(** * image-parse: the structured-extraction pipeline

    A shallow embedding of the extraction route handler
    ([src/app/api/extract/route.ts] and the expense-tracking revisions of
    the same handler kept in [src/app/page.tsx]) and of the [ImageOCR]
    client component that calls it ([src/unnamed/part_000]).

    The handler works on untyped JSON ([request.json()] is [any], the
    caught [error] is [any]), so values are modelled as dynamically typed
    JavaScript values and every property read, method call and truthiness
    test is written out with the outcome JavaScript gives it, including
    the [TypeError]s the engine raises on the way. *)

From stdpp Require Import gmap strings list fin_maps.

Local Open Scope string_scope.
Set Warnings "-register-all".

(** ** JavaScript values *)

Module Js.

(** The values that JSON text, a thrown exception or a React state cell can
    hold.  The code only ever tests a number for truthiness or prints it,
    so a number is kept as the text [Number.prototype.toString] gives for
    it: two numbers that print alike behave alike here ([-0] prints as
    [0]). *)
Inductive JsValue : Type :=
  | JUndefined
  | JNull
  | JBool (b : bool)
  | JNum (shown : string)
  | JStr (s : string)
  | JArr (items : list JsValue)
  | JObj (fields : gmap string JsValue).

(** An object literal [{ k1: v1, k2: v2, ... }]. *)
Definition object (fields : list (string * JsValue)) : JsValue :=
  JObj (list_to_map fields).

(** [!v] is [negb (truthy v)]. *)
Definition truthy (v : JsValue) : bool :=
  match v with
  | JUndefined | JNull => false
  | JBool b => b
  | JNum shown => negb (String.eqb shown "0" || String.eqb shown "NaN")
  | JStr s => negb (String.eqb s EmptyString)
  | JArr _ | JObj _ => true
  end.

Definition nullish (v : JsValue) : bool :=
  match v with
  | JUndefined | JNull => true
  | _ => false
  end.

(** [a || b] on values. *)
Definition or_else (a b : JsValue) : JsValue :=
  if truthy a then a else b.

(** [String.prototype.includes]: [needle] occurs in [hay] as a contiguous,
    case-sensitive substring. *)
Fixpoint includes (needle hay : string) : bool :=
  String.prefix needle hay ||
  match hay with
  | EmptyString => false
  | String _ rest => includes needle rest
  end.

(** [s === needle] for an array element [s]. *)
Definition is_string (needle : string) (v : JsValue) : bool :=
  match v with
  | JStr s => String.eqb s needle
  | _ => false
  end.

(** [v.key] on a value that is not nullish: [undefined] unless [v] is an
    object that has the key. *)
Definition field (v : JsValue) (key : string) : JsValue :=
  match v with
  | JObj fields => default JUndefined (fields !! key)
  | _ => JUndefined
  end.

(** The places where the engine raises a [TypeError]: destructuring or
    reading a property of [null] or [undefined] ([v] says which), calling
    something that is no function ([callee] is the text of the callee),
    and converting an object to a string that has no usable [toString]. *)
Inductive Fault : Type :=
  | DestructureNullish (v : JsValue) (property : string)
  | ReadOfNullish (v : JsValue) (property : string)
  | NotAFunction (callee : string)
  | NotPrimitive.

(** What differs between engines: the wording of the [TypeError]
    messages. *)
Record Engine : Type := { type_error_message : Fault -> string }.

(** An [Error] instance as the handler sees it: an object whose [message]
    is a string. *)
Definition ErrorObject (message : string) : JsValue :=
  object [("message", JStr message)].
┄┄┄┄┄┄┄┄┄┄┄┄┄┄┄┄┄┄┄┄
● Work instruction
Look above for the line that contains "case-sensitive substring. *)". Starting there, transcribe every line exactly until you have copied the line that contains "something that is".

● Result
    case-sensitive substring. *)
Fixpoint includes (needle hay : string) : bool :=
  String.prefix needle hay ||
  match hay with
  | EmptyString => false
  | String _ rest => includes needle rest
  end.

(** [s === needle] for an array element [s]. *)
Definition is_string (needle : string) (v : JsValue) : bool :=
  match v with
  | JStr s => String.eqb s needle
  | _ => false
  end.

(** [v.key] on a value that is not nullish: [undefined] unless [v] is an
    object that has the key. *)
Definition field (v : JsValue) (key : string) : JsValue :=
  match v with
  | JObj fields => default JUndefined (fields !! key)
  | _ => JUndefined
  end.

(** The places where the engine raises a [TypeError]: destructuring or
    reading a property of [null] or [undefined] ([v] says which), calling
    something that is no function ([callee] is the text of the callee),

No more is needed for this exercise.